WORK ITEM: The entries below should appear again in your reply, word for word.

THE INPUT:
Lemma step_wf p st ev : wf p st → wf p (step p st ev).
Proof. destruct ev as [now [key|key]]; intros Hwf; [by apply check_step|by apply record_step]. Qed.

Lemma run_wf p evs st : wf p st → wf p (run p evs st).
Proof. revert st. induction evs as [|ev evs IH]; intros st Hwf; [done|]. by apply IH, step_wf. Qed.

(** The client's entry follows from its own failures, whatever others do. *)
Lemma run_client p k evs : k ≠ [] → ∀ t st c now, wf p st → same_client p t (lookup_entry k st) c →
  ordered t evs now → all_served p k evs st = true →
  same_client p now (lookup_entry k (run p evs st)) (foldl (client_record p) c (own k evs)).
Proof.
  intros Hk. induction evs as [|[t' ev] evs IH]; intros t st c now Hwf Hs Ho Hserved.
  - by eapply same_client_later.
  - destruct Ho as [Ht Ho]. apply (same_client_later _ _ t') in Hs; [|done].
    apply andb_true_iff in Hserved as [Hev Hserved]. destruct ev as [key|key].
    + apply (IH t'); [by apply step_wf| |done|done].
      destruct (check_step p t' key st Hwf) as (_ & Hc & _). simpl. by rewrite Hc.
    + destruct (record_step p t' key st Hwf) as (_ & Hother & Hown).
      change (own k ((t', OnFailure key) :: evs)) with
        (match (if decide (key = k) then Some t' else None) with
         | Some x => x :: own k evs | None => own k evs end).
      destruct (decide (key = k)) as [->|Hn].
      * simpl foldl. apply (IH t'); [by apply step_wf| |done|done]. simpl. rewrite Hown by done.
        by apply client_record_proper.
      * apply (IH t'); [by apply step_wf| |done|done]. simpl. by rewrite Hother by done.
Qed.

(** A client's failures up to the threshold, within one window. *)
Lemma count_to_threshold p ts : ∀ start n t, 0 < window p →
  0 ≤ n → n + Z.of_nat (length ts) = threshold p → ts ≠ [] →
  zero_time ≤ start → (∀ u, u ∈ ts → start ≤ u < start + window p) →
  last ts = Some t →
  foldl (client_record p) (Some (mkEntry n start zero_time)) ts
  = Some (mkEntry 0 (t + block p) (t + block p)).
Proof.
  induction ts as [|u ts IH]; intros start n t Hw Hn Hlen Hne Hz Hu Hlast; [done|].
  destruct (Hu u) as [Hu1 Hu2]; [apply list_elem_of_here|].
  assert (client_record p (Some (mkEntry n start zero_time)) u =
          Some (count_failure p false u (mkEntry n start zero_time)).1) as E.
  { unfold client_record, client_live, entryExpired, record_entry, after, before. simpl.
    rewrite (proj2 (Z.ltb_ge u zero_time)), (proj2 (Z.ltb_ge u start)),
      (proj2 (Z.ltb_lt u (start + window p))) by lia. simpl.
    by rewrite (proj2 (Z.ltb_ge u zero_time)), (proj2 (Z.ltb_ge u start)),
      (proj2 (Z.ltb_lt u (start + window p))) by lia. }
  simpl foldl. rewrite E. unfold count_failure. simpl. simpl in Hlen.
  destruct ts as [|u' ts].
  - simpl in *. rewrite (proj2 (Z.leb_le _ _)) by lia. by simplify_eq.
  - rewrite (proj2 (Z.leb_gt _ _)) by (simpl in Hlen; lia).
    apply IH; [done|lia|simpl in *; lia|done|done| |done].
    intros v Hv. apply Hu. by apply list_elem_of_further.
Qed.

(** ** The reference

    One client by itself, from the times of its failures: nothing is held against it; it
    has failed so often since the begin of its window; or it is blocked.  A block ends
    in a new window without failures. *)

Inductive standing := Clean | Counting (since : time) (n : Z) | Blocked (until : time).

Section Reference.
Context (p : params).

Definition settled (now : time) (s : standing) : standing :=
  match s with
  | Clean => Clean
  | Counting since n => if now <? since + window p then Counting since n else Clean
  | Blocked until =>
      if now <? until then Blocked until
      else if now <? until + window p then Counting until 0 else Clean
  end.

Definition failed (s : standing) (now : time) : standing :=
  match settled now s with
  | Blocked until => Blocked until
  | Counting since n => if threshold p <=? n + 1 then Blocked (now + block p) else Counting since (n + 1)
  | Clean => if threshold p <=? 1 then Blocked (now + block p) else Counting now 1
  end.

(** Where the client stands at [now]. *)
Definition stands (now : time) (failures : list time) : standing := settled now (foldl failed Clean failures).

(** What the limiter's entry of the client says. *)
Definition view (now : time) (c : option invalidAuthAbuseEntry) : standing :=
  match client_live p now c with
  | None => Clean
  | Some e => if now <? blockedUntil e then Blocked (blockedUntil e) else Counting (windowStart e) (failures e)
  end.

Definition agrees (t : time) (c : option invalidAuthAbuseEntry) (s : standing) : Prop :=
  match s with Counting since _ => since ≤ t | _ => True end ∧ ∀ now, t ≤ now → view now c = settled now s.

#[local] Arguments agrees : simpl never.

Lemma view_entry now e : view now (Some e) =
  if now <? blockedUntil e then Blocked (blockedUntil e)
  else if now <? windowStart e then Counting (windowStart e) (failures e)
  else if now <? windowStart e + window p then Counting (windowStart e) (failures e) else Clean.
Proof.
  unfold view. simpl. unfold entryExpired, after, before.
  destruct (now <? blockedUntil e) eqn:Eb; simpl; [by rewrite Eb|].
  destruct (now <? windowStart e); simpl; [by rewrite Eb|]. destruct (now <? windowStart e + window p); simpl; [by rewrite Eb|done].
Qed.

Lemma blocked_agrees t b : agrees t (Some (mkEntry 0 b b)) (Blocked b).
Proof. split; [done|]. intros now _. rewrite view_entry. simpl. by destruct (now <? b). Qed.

EXERCISE RESPONSE:
Lemma step_wf p st ev : wf p st → wf p (step p st ev).
Proof. destruct ev as [now [key|key]]; intros Hwf; [by apply check_step|by apply record_step]. Qed.

Lemma run_wf p evs st : wf p st → wf p (run p evs st).
Proof. revert st. induction evs as [|ev evs IH]; intros st Hwf; [done|]. by apply IH, step_wf. Qed.

(** The client's entry follows from its own failures, whatever others do. *)
Lemma run_client p k evs : k ≠ [] → ∀ t st c now, wf p st → same_client p t (lookup_entry k st) c →
  ordered t evs now → all_served p k evs st = true →
  same_client p now (lookup_entry k (run p evs st)) (foldl (client_record p) c (own k evs)).
Proof.
  intros Hk. induction evs as [|[t' ev] evs IH]; intros t st c now Hwf Hs Ho Hserved.
  - by eapply same_client_later.
  - destruct Ho as [Ht Ho]. apply (same_client_later _ _ t') in Hs; [|done].
    apply andb_true_iff in Hserved as [Hev Hserved]. destruct ev as [key|key].
    + apply (IH t'); [by apply step_wf| |done|done].
      destruct (check_step p t' key st Hwf) as (_ & Hc & _). simpl. by rewrite Hc.
    + destruct (record_step p t' key st Hwf) as (_ & Hother & Hown).
      change (own k ((t', OnFailure key) :: evs)) with
        (match (if decide (key = k) then Some t' else None) with
         | Some x => x :: own k evs | None => own k evs end).
      destruct (decide (key = k)) as [->|Hn].
      * simpl foldl. apply (IH t'); [by apply step_wf| |done|done]. simpl. rewrite Hown by done.
        by apply client_record_proper.
      * apply (IH t'); [by apply step_wf| |done|done]. simpl. by rewrite Hother by done.
Qed.

(** A client's failures up to the threshold, within one window. *)
Lemma count_to_threshold p ts : ∀ start n t, 0 < window p →
  0 ≤ n → n + Z.of_nat (length ts) = threshold p → ts ≠ [] →
  zero_time ≤ start → (∀ u, u ∈ ts → start ≤ u < start + window p) →
  last ts = Some t →
  foldl (client_record p) (Some (mkEntry n start zero_time)) ts
  = Some (mkEntry 0 (t + block p) (t + block p)).
Proof.
  induction ts as [|u ts IH]; intros start n t Hw Hn Hlen Hne Hz Hu Hlast; [done|].
  destruct (Hu u) as [Hu1 Hu2]; [apply list_elem_of_here|].
  assert (client_record p (Some (mkEntry n start zero_time)) u =
          Some (count_failure p false u (mkEntry n start zero_time)).1) as E.
  { unfold client_record, client_live, entryExpired, record_entry, after, before. simpl.
    rewrite (proj2 (Z.ltb_ge u zero_time)), (proj2 (Z.ltb_ge u start)),
      (proj2 (Z.ltb_lt u (start + window p))) by lia. simpl.
    by rewrite (proj2 (Z.ltb_ge u zero_time)), (proj2 (Z.ltb_ge u start)),
      (proj2 (Z.ltb_lt u (start + window p))) by lia. }
  simpl foldl. rewrite E. unfold count_failure. simpl. simpl in Hlen.
  destruct ts as [|u' ts].
  - simpl in *. rewrite (proj2 (Z.leb_le _ _)) by lia. by simplify_eq.
  - rewrite (proj2 (Z.leb_gt _ _)) by (simpl in Hlen; lia).
    apply IH; [done|lia|simpl in *; lia|done|done| |done].
    intros v Hv. apply Hu. by apply list_elem_of_further.
Qed.

(** ** The reference

    One client by itself, from the times of its failures: nothing is held against it; it
    has failed so often since the begin of its window; or it is blocked.  A block ends
    in a new window without failures. *)

Inductive standing := Clean | Counting (since : time) (n : Z) | Blocked (until : time).

Section Reference.
Context (p : params).

Definition settled (now : time) (s : standing) : standing :=
  match s with
  | Clean => Clean
  | Counting since n => if now <? since + window p then Counting since n else Clean
  | Blocked until =>
      if now <? until then Blocked until
      else if now <? until + window p then Counting until 0 else Clean
  end.

Definition failed (s : standing) (now : time) : standing :=
  match settled now s with
  | Blocked until => Blocked until
  | Counting since n => if threshold p <=? n + 1 then Blocked (now + block p) else Counting since (n + 1)
  | Clean => if threshold p <=? 1 then Blocked (now + block p) else Counting now 1
  end.

(** Where the client stands at [now]. *)
Definition stands (now : time) (failures : list time) : standing := settled now (foldl failed Clean failures).

(** What the limiter's entry of the client says. *)
Definition view (now : time) (c : option invalidAuthAbuseEntry) : standing :=
  match client_live p now c with
  | None => Clean
  | Some e => if now <? blockedUntil e then Blocked (blockedUntil e) else Counting (windowStart e) (failures e)
  end.

Definition agrees (t : time) (c : option invalidAuthAbuseEntry) (s : standing) : Prop :=
  match s with Counting since _ => since ≤ t | _ => True end ∧ ∀ now, t ≤ now → view now c = settled now s.

#[local] Arguments agrees : simpl never.

Lemma view_entry now e : view now (Some e) =
  if now <? blockedUntil e then Blocked (blockedUntil e)
  else if now <? windowStart e then Counting (windowStart e) (failures e)
  else if now <? windowStart e + window p then Counting (windowStart e) (failures e) else Clean.
Proof.
  unfold view. simpl. unfold entryExpired, after, before.
  destruct (now <? blockedUntil e) eqn:Eb; simpl; [by rewrite Eb|].
  destruct (now <? windowStart e); simpl; [by rewrite Eb|]. destruct (now <? windowStart e + window p); simpl; [by rewrite Eb|done].
Qed.

Lemma blocked_agrees t b : agrees t (Some (mkEntry 0 b b)) (Blocked b).
Proof. split; [done|]. intros now _. rewrite view_entry. simpl. by destruct (now <? b). Qed.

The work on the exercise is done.